== Segment start ==

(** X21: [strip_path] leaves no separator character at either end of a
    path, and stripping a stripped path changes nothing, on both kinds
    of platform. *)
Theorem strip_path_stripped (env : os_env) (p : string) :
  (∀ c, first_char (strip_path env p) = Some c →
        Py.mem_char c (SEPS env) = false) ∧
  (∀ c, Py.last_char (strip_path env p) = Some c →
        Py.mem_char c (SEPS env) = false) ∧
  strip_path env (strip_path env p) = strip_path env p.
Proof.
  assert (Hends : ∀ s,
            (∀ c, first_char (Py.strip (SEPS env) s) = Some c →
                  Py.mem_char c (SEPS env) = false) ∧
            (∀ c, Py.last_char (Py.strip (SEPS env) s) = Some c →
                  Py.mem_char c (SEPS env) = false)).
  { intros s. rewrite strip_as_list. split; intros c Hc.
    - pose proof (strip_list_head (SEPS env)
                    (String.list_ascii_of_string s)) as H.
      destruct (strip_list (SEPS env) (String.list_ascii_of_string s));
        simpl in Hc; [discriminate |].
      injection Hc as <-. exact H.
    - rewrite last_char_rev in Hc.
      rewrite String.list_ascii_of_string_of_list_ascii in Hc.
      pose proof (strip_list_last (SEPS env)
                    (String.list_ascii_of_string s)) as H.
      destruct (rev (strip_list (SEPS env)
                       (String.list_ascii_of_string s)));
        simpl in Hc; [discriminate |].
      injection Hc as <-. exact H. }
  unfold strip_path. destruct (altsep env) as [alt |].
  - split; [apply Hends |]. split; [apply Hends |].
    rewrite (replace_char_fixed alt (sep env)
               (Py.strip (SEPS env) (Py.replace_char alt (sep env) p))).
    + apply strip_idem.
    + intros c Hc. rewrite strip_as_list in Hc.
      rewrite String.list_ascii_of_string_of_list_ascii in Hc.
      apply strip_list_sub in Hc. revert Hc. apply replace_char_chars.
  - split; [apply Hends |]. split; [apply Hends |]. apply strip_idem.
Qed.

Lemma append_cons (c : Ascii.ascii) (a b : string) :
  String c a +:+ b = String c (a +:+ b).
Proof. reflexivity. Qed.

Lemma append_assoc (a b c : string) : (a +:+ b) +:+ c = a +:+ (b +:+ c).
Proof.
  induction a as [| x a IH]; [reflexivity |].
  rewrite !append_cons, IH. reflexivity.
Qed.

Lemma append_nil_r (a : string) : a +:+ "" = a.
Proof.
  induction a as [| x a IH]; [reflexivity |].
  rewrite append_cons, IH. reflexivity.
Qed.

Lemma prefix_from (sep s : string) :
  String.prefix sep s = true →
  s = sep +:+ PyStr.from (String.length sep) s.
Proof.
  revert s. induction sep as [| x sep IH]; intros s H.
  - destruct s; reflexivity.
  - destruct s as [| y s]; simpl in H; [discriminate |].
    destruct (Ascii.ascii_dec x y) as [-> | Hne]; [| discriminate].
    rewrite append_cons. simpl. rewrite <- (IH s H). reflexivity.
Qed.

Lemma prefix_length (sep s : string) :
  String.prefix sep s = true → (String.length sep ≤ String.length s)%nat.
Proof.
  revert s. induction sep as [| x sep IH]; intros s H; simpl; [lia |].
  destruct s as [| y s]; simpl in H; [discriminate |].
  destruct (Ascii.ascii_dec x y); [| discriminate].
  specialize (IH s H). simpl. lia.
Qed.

== Segment end ==

## Task description:
Look for "exact" in each line of the material, then copy the lines where it is found.

## Answer to this exercise:
      injection Hc as <-. exact H.
      injection Hc as <-. exact H. }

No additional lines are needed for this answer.